- [Exercise directions] Copying exactly, give the lines in the material below from the one with "Definition metric_cancel (reason" to the one with "else if bool_decide", ends included, and nothing besides.
*** Entries provided Section Begins ***
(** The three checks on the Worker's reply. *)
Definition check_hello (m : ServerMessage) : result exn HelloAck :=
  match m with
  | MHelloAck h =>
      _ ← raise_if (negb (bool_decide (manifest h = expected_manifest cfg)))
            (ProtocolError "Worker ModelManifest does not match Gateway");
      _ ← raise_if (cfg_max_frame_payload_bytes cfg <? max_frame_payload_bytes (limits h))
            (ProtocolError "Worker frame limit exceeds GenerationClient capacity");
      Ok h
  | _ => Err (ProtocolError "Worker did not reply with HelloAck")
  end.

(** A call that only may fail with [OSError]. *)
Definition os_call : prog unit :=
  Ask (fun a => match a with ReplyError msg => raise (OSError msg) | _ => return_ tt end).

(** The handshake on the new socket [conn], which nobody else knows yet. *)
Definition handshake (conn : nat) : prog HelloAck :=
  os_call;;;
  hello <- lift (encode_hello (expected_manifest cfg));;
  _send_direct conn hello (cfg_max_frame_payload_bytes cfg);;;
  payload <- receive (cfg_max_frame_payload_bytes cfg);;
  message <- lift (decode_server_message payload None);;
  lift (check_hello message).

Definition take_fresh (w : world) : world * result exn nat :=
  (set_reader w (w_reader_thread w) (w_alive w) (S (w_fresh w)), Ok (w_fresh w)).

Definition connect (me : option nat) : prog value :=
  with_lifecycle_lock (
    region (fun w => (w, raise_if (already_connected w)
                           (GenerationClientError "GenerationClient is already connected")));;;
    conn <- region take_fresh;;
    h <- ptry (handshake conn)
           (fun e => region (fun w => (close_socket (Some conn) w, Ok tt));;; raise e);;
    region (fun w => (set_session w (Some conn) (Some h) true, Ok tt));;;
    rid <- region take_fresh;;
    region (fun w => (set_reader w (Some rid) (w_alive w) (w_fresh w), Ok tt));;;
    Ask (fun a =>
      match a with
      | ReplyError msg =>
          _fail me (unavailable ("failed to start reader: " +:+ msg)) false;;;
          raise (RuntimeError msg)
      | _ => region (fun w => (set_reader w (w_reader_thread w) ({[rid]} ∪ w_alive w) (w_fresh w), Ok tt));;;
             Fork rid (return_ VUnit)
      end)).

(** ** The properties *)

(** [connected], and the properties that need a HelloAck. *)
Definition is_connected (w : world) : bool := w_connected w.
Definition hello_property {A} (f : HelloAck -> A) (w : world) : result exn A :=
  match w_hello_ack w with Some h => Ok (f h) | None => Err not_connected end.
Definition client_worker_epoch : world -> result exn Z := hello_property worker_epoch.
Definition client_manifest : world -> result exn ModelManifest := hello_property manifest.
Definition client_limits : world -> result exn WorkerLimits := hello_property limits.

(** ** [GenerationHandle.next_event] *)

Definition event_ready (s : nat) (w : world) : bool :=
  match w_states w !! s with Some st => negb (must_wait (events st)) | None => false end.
*** Entries provided Section Ends ***
*** Entries provided Section Begins ***
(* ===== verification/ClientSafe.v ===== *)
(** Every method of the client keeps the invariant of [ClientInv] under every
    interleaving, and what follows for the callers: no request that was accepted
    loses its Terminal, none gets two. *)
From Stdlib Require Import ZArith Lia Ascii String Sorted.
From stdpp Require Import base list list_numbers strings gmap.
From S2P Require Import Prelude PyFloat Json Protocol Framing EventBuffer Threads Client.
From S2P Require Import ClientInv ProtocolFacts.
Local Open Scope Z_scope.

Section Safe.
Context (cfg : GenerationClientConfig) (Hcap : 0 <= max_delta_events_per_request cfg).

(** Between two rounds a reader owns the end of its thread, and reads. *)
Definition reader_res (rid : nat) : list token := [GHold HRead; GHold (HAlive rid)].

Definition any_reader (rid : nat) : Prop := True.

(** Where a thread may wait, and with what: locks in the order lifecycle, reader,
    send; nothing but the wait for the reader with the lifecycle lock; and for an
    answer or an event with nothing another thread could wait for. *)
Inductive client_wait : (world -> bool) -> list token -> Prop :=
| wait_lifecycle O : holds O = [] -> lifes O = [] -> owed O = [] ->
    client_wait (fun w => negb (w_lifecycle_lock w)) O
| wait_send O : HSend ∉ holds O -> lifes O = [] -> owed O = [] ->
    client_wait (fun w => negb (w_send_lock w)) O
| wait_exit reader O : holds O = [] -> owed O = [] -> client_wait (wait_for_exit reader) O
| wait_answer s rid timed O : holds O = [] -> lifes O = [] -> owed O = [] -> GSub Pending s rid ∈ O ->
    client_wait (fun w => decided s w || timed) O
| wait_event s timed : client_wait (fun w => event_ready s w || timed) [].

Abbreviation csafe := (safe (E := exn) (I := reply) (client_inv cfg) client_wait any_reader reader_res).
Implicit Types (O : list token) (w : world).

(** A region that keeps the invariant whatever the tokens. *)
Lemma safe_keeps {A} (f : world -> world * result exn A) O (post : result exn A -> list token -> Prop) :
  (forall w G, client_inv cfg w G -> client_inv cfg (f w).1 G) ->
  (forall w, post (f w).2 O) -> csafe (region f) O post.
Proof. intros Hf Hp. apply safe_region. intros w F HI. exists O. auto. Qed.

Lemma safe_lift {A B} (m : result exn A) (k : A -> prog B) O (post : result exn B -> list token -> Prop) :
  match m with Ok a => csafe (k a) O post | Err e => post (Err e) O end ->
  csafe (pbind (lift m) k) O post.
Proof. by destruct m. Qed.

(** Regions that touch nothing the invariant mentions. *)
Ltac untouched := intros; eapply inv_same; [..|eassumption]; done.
*** Entries provided Section Ends ***
*** Entries provided Section Begins ***
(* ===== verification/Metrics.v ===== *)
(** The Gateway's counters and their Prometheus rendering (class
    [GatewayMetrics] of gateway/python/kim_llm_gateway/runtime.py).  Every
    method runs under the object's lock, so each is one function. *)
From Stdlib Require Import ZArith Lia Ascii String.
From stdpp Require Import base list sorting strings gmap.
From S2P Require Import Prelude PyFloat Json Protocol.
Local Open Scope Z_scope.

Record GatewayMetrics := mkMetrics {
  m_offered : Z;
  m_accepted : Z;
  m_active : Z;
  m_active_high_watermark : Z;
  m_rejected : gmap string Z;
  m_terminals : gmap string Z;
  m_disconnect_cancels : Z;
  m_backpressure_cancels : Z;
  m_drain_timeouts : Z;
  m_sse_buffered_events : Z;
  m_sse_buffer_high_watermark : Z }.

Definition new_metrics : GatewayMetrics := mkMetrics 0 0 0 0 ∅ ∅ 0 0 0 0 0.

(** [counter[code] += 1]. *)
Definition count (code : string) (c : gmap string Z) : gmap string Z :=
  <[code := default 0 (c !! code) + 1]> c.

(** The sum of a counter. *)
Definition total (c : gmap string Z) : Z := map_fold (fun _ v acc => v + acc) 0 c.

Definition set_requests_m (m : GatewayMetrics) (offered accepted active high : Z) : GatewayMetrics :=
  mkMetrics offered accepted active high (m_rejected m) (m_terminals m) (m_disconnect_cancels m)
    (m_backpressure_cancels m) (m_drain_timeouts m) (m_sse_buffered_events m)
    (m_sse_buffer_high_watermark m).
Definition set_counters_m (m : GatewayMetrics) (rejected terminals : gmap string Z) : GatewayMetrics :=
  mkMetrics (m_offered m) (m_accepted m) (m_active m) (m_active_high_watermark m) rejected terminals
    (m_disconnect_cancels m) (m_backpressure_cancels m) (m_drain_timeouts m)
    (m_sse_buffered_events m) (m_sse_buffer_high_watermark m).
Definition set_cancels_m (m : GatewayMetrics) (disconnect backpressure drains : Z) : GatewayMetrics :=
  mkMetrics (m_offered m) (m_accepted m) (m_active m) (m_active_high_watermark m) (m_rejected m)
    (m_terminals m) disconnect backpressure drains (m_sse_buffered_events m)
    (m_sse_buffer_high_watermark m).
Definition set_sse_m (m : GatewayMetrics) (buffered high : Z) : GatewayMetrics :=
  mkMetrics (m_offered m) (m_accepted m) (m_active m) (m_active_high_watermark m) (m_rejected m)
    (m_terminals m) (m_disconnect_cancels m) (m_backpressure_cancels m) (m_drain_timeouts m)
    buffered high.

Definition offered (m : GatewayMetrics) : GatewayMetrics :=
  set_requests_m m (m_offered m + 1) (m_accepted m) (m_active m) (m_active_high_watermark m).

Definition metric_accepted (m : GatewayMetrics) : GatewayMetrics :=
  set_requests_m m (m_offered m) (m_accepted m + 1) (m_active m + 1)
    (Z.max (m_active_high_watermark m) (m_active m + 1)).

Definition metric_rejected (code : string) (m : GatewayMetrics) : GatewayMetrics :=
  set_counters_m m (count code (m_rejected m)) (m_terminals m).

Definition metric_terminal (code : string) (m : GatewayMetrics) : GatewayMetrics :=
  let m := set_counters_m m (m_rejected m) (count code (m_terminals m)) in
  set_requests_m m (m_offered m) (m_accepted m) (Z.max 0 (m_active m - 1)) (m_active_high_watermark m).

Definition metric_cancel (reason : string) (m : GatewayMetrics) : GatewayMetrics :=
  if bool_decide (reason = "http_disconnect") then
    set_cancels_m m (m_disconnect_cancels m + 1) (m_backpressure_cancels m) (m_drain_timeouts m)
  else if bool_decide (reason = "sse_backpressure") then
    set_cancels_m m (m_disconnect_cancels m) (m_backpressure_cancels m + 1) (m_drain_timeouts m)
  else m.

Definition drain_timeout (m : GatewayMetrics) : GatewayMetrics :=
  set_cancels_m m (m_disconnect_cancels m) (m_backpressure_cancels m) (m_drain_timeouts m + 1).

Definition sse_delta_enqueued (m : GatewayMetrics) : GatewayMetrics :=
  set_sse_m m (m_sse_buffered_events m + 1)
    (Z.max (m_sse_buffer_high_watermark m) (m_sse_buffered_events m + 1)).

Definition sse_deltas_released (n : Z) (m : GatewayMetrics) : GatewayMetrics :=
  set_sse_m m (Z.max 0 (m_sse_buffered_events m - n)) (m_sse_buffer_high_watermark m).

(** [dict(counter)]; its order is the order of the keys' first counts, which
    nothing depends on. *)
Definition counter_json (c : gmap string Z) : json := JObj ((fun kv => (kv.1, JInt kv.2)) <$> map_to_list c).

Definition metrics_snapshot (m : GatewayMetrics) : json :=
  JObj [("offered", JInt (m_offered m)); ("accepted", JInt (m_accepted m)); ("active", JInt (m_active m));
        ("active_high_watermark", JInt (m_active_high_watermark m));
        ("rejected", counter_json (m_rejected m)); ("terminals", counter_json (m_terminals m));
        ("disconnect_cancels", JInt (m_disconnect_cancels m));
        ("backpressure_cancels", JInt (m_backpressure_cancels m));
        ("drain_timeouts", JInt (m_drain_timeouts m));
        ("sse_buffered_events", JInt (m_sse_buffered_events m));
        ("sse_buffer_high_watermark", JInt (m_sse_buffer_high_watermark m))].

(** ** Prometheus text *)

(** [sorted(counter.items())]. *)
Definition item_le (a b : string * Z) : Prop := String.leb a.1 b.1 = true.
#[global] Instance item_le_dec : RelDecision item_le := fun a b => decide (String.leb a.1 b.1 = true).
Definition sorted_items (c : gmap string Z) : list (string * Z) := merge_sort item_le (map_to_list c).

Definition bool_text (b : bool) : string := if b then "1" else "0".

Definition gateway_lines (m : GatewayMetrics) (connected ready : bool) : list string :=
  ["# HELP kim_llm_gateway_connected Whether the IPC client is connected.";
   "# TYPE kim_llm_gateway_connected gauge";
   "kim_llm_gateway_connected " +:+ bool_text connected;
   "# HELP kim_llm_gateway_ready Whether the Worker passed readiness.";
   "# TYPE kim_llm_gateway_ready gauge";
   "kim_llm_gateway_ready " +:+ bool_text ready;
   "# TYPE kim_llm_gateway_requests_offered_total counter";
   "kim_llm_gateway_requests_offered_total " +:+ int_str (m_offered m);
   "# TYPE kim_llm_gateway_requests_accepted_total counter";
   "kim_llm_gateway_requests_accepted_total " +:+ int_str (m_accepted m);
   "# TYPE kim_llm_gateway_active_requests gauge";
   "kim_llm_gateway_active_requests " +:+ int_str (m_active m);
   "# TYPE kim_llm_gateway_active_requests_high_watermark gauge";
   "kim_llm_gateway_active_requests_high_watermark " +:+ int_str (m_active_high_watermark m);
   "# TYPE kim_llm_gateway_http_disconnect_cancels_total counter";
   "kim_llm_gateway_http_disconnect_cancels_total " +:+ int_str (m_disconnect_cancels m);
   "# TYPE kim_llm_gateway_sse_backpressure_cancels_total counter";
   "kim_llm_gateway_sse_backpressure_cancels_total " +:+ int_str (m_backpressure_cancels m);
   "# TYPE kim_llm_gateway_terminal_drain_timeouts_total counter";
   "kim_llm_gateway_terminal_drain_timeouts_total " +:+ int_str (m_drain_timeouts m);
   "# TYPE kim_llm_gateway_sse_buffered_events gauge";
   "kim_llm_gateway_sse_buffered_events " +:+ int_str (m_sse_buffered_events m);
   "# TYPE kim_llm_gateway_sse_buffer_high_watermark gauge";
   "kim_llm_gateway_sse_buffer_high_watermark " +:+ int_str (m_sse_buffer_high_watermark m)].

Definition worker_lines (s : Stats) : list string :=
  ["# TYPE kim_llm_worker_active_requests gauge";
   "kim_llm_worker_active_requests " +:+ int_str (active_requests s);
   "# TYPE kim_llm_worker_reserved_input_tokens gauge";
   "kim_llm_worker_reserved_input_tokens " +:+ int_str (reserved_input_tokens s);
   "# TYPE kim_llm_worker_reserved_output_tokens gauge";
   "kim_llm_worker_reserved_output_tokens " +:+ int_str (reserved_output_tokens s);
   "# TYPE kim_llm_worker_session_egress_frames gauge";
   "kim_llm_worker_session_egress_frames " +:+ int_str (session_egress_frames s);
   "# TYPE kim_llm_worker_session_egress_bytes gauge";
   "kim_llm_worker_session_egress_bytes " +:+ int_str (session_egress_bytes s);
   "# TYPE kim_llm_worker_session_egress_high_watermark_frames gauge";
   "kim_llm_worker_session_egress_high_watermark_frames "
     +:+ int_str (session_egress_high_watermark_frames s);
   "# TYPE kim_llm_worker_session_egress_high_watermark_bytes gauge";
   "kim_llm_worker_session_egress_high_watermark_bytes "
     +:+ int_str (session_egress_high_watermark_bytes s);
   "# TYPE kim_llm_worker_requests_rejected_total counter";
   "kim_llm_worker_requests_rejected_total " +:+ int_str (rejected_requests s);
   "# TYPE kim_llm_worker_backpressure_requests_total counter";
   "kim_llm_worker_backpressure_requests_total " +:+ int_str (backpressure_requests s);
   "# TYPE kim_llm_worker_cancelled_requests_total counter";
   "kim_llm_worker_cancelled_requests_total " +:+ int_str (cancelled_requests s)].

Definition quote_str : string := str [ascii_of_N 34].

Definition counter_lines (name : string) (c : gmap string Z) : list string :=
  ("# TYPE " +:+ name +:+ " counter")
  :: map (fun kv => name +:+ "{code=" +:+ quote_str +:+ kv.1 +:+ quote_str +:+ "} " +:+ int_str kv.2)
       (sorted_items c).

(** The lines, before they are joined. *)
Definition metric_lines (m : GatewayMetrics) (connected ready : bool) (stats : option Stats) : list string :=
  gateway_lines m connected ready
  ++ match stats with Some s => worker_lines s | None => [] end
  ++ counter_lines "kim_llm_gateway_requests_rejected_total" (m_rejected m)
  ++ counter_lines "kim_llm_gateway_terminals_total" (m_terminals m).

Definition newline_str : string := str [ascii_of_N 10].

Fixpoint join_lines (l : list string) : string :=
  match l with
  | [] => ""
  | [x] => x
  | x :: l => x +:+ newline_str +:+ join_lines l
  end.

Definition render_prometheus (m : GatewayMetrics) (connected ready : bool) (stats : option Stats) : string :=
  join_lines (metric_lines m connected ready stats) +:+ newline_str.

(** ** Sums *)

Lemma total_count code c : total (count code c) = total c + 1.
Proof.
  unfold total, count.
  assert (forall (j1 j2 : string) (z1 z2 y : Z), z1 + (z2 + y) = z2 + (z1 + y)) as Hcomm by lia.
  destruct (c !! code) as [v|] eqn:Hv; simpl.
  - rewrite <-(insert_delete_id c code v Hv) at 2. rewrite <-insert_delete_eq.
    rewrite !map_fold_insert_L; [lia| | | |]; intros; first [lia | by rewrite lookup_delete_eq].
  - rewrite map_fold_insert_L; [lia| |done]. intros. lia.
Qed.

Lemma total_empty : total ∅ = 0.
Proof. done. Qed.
*** Entries provided Section Ends ***
- [Response to this exercise]
Definition metric_cancel (reason : string) (m : GatewayMetrics) : GatewayMetrics :=
  if bool_decide (reason = "http_disconnect") then
    set_cancels_m m (m_disconnect_cancels m + 1) (m_backpressure_cancels m) (m_drain_timeouts m)
  else if bool_decide (reason = "sse_backpressure") then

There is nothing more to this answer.